» **Task directions**
Lines below starting with the line with "intros st now i j" and going on through the line with "(revoked (_timestamp (_now" must be output exactly; the rest of the records must be left out.

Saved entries
----
Lemma request_step t t' d T q :
  related t d T → _client_key (request_key q.1) ∈ keys → readings_in t q t' →
  (Login.login c d (at_ q.1) (request_key q.1) (credentials_valid q.1)).1 = durable_reply c rank T q
  ∧ related t' (after_login c d q.1) (after_durable c rank T q).
Proof.
  intros Hrel Hin ([Hp1 Hp2] & [Hr1 Hr2] & [Hi1 Hi2] & Hrec).
  unfold durable_reply, after_login, after_durable, Login.login, durable_login.
  set (r := at_ q.1) in *. set (k := request_key q.1) in *.
  assert (H1 : related (reading (Login.at_check r)) (Login.purge_expired c d (Login.at_purge r)).2
                 (purge_expired c T (Login.at_purge r)).2).
  { eapply attempts_related_later; [exact Hp2|]. apply attempts_purge_related; [|done]. by eapply attempts_related_later; [|exact Hrel]. }
  set (d1 := (Login.purge_expired c d _).2) in *. set (T1 := (purge_expired c T _).2) in *.
  pose proof (is_locked_memory d1 (Login.at_check r) k) as Ed.
  pose proof (is_locked_durable T1 (Login.at_check r) q.2 k) as ET.
  rewrite (rel_view _ _ _ H1) in Ed by done. rewrite <- ET in Ed.
  destruct (is_locked c T1 (Login.at_check r) q.2 k) as [b T2] eqn:E2.
  destruct (Login.is_locked c d1 (Login.at_check r) k) as [b' d2] eqn:E1. cbn [fst] in Ed. subst b'.
  destruct b.
  - assert (Hst : related (reading (Login.at_check r)) d2 T2).
    { apply is_locked_true in E1 as [-> _]. unfold is_locked in E2. destruct (get_login_attempt _ _); [|done].
      destruct (_is_expired _ _ _); [done|]. by injection E2 as _ <-. }
    assert (H2 : related (reading (Login.at_retry r)) d2 T2) by (by eapply attempts_related_later; [|exact Hst]).
    pose proof (retry_memory d2 (Login.at_retry r) k) as Rd.
    pose proof (retry_durable T2 (Login.at_retry r) q.2 k) as RT.
    rewrite (rel_view _ _ _ H2) in Rd by done. rewrite <- RT in Rd.
    pose proof (retry_related t' d2 T2 (Login.at_retry r) q.2 k H2) as H3.
    destruct (seconds_until_unlock _ _ _ _ _) as [n T3], (Login.seconds_until_unlock _ _ _) as [n' d3].
    cbn [fst snd] in *. subst n'. split; [done|]. apply H3; lia.
  - assert (H2 : related (reading q.2) d2 T2).
    { pose proof (is_locked_related (reading q.2) d1 T1 (Login.at_check r) q.2 k H1) as H. rewrite E1, E2 in H.
      apply H; lia. }
    destruct (credentials_valid q.1); cbn [fst snd]; (split; [done|]).
    + apply reset_related; [|done]. eapply attempts_related_later; [|exact H2]. lia.
    + apply record_related; [|lia|done]. eapply attempts_related_later; [|exact H2]. lia.
Qed.

(** Below its limit the durable throttle is the in-memory one. On every
    run of sign-in requests, with a clock that does not go back, from at most
    [max_keys] clients (whose keys do not collide under SHA-256), the route
    gives over the durable table exactly the replies it gives over the
    in-memory store: who is let through to the password, who is refused, and
    the seconds each refusal states. *)
Theorem durable_login_equivalent t qs :
  0 <= t → run_ok t qs → durable_replies c rank ∅ qs = memory_replies c [] (fst <$> qs).
Proof.
  intros Ht Hrun. assert (Hrel : related t [] ∅) by (by eapply attempts_related_later; [|apply attempts_related_empty]).
  revert Hrel. generalize ([] : Login.attempt_store) as d. generalize (∅ : attempt_table) as T.
  induction Hrun as [t|t t' q qs Hin Hr Hrun IH]; intros T d Hrel; [done|].
  destruct (request_step t t' d T q Hrel Hin Hr) as [Hreply Hrel']. cbn. rewrite Hreply. f_equal.
  apply IH; [|done]. destruct Hr as (? & ? & ? & ?). lia.
Qed.
End Equivalence.
End Props.

(** ** Concrete runs *)
Module Sample_clients.
Definition at_sec (n : Z) : datetime := DT (seconds n) (Some 0).
Definition one_key : settings := clamp 900 1 600 1.
Definition three_keys : settings := clamp 900 3 600 3.
Definition attempt (n : Z) (key : string) (valid : bool) : durable_request :=
  (Auth.Request (Login.Readings (at_sec n) (at_sec n) (at_sec n) (at_sec n)) (Some key) valid, at_sec n).
Definition no_rank : string → Z := λ _, 0.
End Sample_clients.
Import Sample_clients.

(** A table for one client, flooded by another: the lock stays. *)
Lemma lock_outlasts_flood_witness :
  durable_replies one_key no_rank (record_failure one_key no_rank ∅ (at_sec 1) (Some "a")).2
    [attempt 2 "b" false; attempt 3 " a " true] !! 1%nat
  = Some (Login.RateLimited (Some 598)).
Proof.
  assert (Hw : 1 <= Login.window_seconds one_key) by (vm_compute; discriminate).
  assert (Hf : 1 <= Login.max_failures one_key) by (vm_compute; discriminate).
  assert (Hl : 1 <= Login.lockout_seconds one_key) by (vm_compute; discriminate).
  assert (Hk : (1 <= Login.max_keys one_key)%nat) by (vm_compute; apply le_n).
  rewrite (lock_outlasts_flood one_key no_rank Hw Hk ∅ (at_sec 1) (Some "a") (at_sec 601)
    [attempt 2 "b" false; attempt 3 " a " true] 1 (attempt 3 " a " true)).
  - reflexivity.
  - reflexivity.
  - repeat constructor.
  - constructor; [|constructor; [|constructor]].
    + intros _. apply String.eqb_neq. vm_compute. reflexivity.
    + intros H. destruct H. reflexivity.
  - reflexivity.
  - reflexivity.
Defined.
(** ** The durable store *)

#[export] Instance durable_store : SessionStore session_state := {
  store_create ttl st now w who :=
    create_admin_session ttl st now (candidates w) (last_token w) (fresh_csrf w)
      (operator who) (mode who) (organization who) (session_role who);
  store_get := get_session;
  store_invalidate st now i := (invalidate_session st now i).2;
  store_verify_csrf st now s header := verify_csrf_token st now (Some (Session.session_id s)) header;
  store_csrf_token st now fresh s := csrf_token_for_session st now fresh (Some s);
  store_sign_out st now user org := '(_, st') ← invalidate_operator_organization_sessions st now user org; Ok st'
}.

Definition row_identity (row : session_row) : identity :=
  Identity (operator_id row) (auth_mode row) (AuthState.organization_id row) (role row).

Definition durable_held (st : session_state) (i : string) (who : identity) (u : Z) : Prop :=
  ∃ row, table st !! hash_session_id i = Some row ∧ revoked_at row = None ∧ row_identity row = who ∧ expires_at row = u.

(** A row an [UPDATE] leaves unrevoked was so, and the update kept who it is
    for. *)
Lemma updated_held (T T' : session_table) (c : string → session_row → bool) f cache cache' j who u :
  (∀ k, T' !! k = (λ row, if c k row then f row else row) <$> T !! k) →
  (∀ row, row_identity (f row) = row_identity row ∧ expires_at (f row) = expires_at row) →
  (∀ row, revoked_at (f row) = None → revoked_at row = None) →
  durable_held (SessionState T' cache') j who u → durable_held (SessionState T cache) j who u.
Proof.
  intros HT Hsame Hrev (row & Hrow & Hr & Hi & Hu). cbn in Hrow. rewrite HT in Hrow.
  destruct (T !! hash_session_id j) as [row0|] eqn:H0; [|done]. cbn in Hrow. injection Hrow as <-.
  exists row0. split; [done|]. destruct (c _ _); [|done]. destruct (Hsame row0) as [E1 E2].
  rewrite <-E1, <-E2. repeat split; try done. by apply Hrev.
Qed.

Lemma durable_cache T cache cache' j who u :
  durable_held (SessionState T cache) j who u → durable_held (SessionState T cache') j who u.
Proof. done. Qed.

Lemma create_mode ttl st now tries fallback csrf op md org r s st' :
  create_admin_session ttl st now tries fallback csrf op md org r = Ok (s, st') → Session.auth_mode s = md.
Proof.
  unfold create_admin_session, create_session, _require_non_blank. set (i := _unique_session_id _ _ _).
  destruct (truthy i); [|done]. destruct (truthy csrf); [|done]. destruct (truthy op); [|done].
  destruct (truthy md); [|done]. by intros [= <- <-].
Qed.

#[export] Program Instance durable_laws : SessionLaws session_state := {
  slot _ := hash_session_id;
  held := durable_held
}.
Next Obligation. intros st i j who u E (row & Hrow & H). exists row. by rewrite <-E. Qed.
Next Obligation.
  intros st now i s st' Hg. cbn in Hg. rewrite get_session_spec in Hg.
  destruct i as [i|]; [|done]. destruct (truthy i) eqn:Hi; [|done].
  unfold durable_view in Hg. destruct (table st !! hash_session_id i) as [row|] eqn:Hrow; [|done]. cbn in Hg.
  destruct (live _ row) eqn:Hl; [|done]. injection Hg as <- <-. unfold live in Hl. to_prop. split; [done|].
  exists i. cbn [row_session Session.expires_at]. rewrite instant_from_timestamp. repeat split; try done.
  by exists row.
Qed.
Next Obligation.
  intros st now i j who u. cbn. rewrite get_session_spec. destruct i as [i|]; [|done]. destruct (truthy i); [|done].
  by destruct (durable_view _ _ _).
Qed.
Next Obligation.
  intros [T cache] now [i|] j who u; [|done]. cbn [store_invalidate durable_store]. unfold invalidate_session.
  destruct (truthy i) eqn:Hi; cbn [negb]; [|intros Hh; split; [done|intros i' [= <-]; congruence]].
  unfold revoke_session. pose proof (update_session_lookup T i (λ row, bool_decide (revoked_at row = None))
    (revoked (_timestamp (_now now)) (_safe_reason (Some "logout")))) as HT.
  cbn [table]. destruct (update_session _ _ _ _) as [b T'] eqn:E. cbn [snd] in *. intros Hh. split.
  - revert Hh. apply (updated_held _ _ (λ k row, truthy i && String.eqb k (hash_session_id i) && bool_decide (revoked_at row = None))
      _ _ _ _ _ _ HT); done.
  - intros i' [= <-] _ Hslot. destruct Hh as (row & Hrow & Hr & _). cbn in Hrow, Hslot. rewrite HT, Hi, Hslot, String.eqb_refl in Hrow.
    destruct (T !! hash_session_id i) as [row0|]; [|done]. cbn in Hrow. injection Hrow as <-.
    destruct (bool_decide (revoked_at row0 = None)) eqn:Hb; [done|]. by apply bool_decide_eq_false in Hb.
Qed.
Next Obligation.
  intros st now s header b st' j who u. cbn. unfold verify_csrf_token. destruct header as [h|]; [|by intros [= <- <-]].
  destruct (_ || _); [by intros [= <- <-]|]. intros (hit & _ & H)%bind_ok.
  destruct hit; [by injection H as <- <-|]. destruct (negb _); by injection H as <- <-.
Qed.
Next Obligation.
  intros [T cache] now fresh s t st' j who u Hs. cbn [store_csrf_token durable_store] in Hs.
  unfold csrf_token_for_session in Hs. cbn [_csrf_token_cache table] in Hs.
  destruct (truthy_opt (dict_get (Session.session_id s) cache)); [by injection Hs as <- <-|].
  apply bind_ok in Hs as ([b T'] & Hs & Hst). unfold update_session_csrf_token in Hs.
  destruct (truthy (Session.session_id s)) eqn:Hi; cbn [negb] in Hs;
    [|injection Hs as <- <-; by injection Hst as <- <-].
  unfold _require_non_blank in Hs. inv_ok Hs.
  pose proof (update_session_lookup T (Session.session_id s) (live (_timestamp (_now now)))
     (seen (_timestamp (_now now)) (Some (hash_csrf_token fresh)))) as HT.
  rename select (update_session _ _ _ _ = _) into E. rewrite E in HT. cbn [snd] in HT.
  assert (Hst' : table st' = T') by (by destruct b; injection Hst as <- <-).
  destruct st' as [T1 c1]. cbn in Hst'. subst T1.
  by apply (updated_held _ _ (λ k row, truthy (Session.session_id s) && String.eqb k (hash_session_id (Session.session_id s))
      && live (_timestamp (_now now)) row) _ _ _ _ _ _ HT).
Qed.
Next Obligation.
  intros ttl st now w [op md org r] s st' j who' u Hc. cbn in Hc. pose proof Hc as Hc'.
  apply create_row in Hc' as (row & Ht & Hs & _ & _ & Hr & Hop & Horg & Hrole & Hexp & _).
  assert (Hmode : auth_mode row = md).
  { apply create_mode in Hc. rewrite Hs in Hc. done. }
  split; [rewrite Hs; unfold identity_of; cbn; congruence|].
  split; [rewrite Hs; cbn; by rewrite instant_from_timestamp|].
  intros (row' & Hrow & Hr' & Hi & Hu). rewrite Ht in Hrow.
  destruct (decide (hash_session_id j = hash_session_id (Session.session_id s))) as [E|E].
  - right. split; [done|]. rewrite E, lookup_insert_eq in Hrow. injection Hrow as <-. rewrite <-Hi. unfold row_identity. congruence.
  - left. exists row'. by rewrite lookup_insert_ne in Hrow.
Qed.
Next Obligation.
  intros [T cache] now user org st' j who u Hs Hh. cbn [store_sign_out durable_store] in Hs.
  apply bind_ok in Hs as ([n st1] & Hs & [= <-]). unfold invalidate_operator_organization_sessions in Hs.
  apply bind_ok in Hs as ([n' T'] & Hs & [= <- <-]). unfold revoke_operator_organization_sessions, _require_non_blank in Hs.
  inv_ok Hs. cbn [table with_table _csrf_token_cache] in *. split.
  - revert Hh. apply (updated_held _ _ _ _ _ _ _ _ _ (λ k, update_where_lookup _ _ _ k)); done.
  - destruct Hh as (row & Hrow & Hr & <- & _). cbn in Hrow. rewrite update_where_lookup in Hrow.
    destruct (T !! hash_session_id j) as [row0|]; [|done]. cbn in Hrow. injection Hrow as <-. intros Hop Horg.
    destruct (String.eqb (operator_id row0) user && bool_decide (AuthState.organization_id row0 = Some org)
              && bool_decide (revoked_at row0 = None)) eqn:E; [done|]. cbn in Hop, Horg.
    by rewrite Hop, Horg, Hr, String.eqb_refl, !bool_decide_true in E.
Qed.
Next Obligation.
  intros ttl st now w who s st' later checked fresh Hc Hi Ha Ht Hl. cbn [store_create durable_store] in Hc.
  pose proof (create_row _ _ _ _ _ _ _ _ _ _ _ _ Hc) as (row & HT & Hs & _ & Hcsrf & Hr & Hop & Horg & Hrole & Hexp & Hcache).
  pose proof (create_mode _ _ _ _ _ _ _ _ _ _ _ _ Hc) as Hmode.
  assert (Hlive : live (reading later) row = true).
  { unfold live. rewrite Hr, bool_decide_true by done. apply negb_true_iff, Z.leb_gt.
    rewrite Hs in Hl. cbn in Hl. by rewrite instant_from_timestamp in Hl. }
  assert (Hget : dict_get (Session.session_id s) (_csrf_token_cache st') = Some (fresh_csrf w))
    by (by rewrite Hcache, dict_get_set, String.eqb_refl).
  exists s. cbn [store_get store_csrf_token store_verify_csrf durable_store]. split; [|split; [|split; [done|split]]].
  - rewrite get_session_spec, Hi. unfold durable_view. rewrite HT, lookup_insert_eq. cbn [mbind option_bind].
    rewrite Hlive, Hget. cbn [default]. by rewrite Hs at 2.
  - unfold identity_of. rewrite Hmode. rewrite Hs. cbn. destruct who. cbn in *. congruence.
  - unfold csrf_token_for_session. rewrite Hget. cbn [truthy_opt from_option]. by rewrite Ht.
  - unfold verify_csrf_token, matches_cache. rewrite Hi, Ht, Hget. cbn [negb orb]. rewrite Ht.
    unfold compare_digest. by rewrite Ha, String.eqb_refl.
Qed.
Definition set_users (t : gmap string user_row) (db : team_db) : team_db :=
  TeamDb (organizations db) t (memberships db) (federated db) (invitations db) (attestations db).
Definition set_memberships (t : gmap (string * string) membership_row) (db : team_db) : team_db :=
  TeamDb (organizations db) (users db) t (federated db) (invitations db) (attestations db).
Definition set_federated (t : gmap string federated_row) (db : team_db) : team_db :=
  TeamDb (organizations db) (users db) (memberships db) t (invitations db) (attestations db).
Definition set_invitations (t : gmap string invitation_row) (db : team_db) : team_db :=
  TeamDb (organizations db) (users db) (memberships db) (federated db) t (attestations db).
Definition set_attestations (t : gmap (string * string * string) attestation_row) (db : team_db) : team_db :=
  TeamDb (organizations db) (users db) (memberships db) (federated db) (invitations db) t.

(** [BEGIN IMMEDIATE ... commit], and [rollback] when the body raises. *)
Definition transaction {A} (db : team_db) (body : outcome (A * team_db)) : outcome A * team_db :=
  match body with Ok (a, db') => (Ok a, db') | Err e => (Err e, db) end.

(** [REFERENCES team_organizations(id)] and [REFERENCES team_users(id)]. *)
Definition organization_exists (db : team_db) (i : string) : bool := bool_decide (is_Some (organizations db !! i)).
Definition user_exists (db : team_db) (i : string) : bool := bool_decide (is_Some (users db !! i)).

(** ** Texts *)

(** backend/app/team_identity.py [TeamIdentityStore._now] *)
Definition _now (current : datetime) : datetime :=
  if aware current then as_utc current else replace_utc current.

Definition is_lower_alnum (a : ascii) : bool := is_lower_az a || is_digit a.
----
» **Written answer**
  intros st now i j who u. cbn. rewrite get_session_spec. destruct i as [i|]; [|done]. destruct (truthy i); [|done].
  by destruct (durable_view _ _ _).
Qed.
Next Obligation.
  intros [T cache] now [i|] j who u; [|done]. cbn [store_invalidate durable_store]. unfold invalidate_session.
  destruct (truthy i) eqn:Hi; cbn [negb]; [|intros Hh; split; [done|intros i' [= <-]; congruence]].
  unfold revoke_session. pose proof (update_session_lookup T i (λ row, bool_decide (revoked_at row = None))
    (revoked (_timestamp (_now now)) (_safe_reason (Some "logout")))) as HT.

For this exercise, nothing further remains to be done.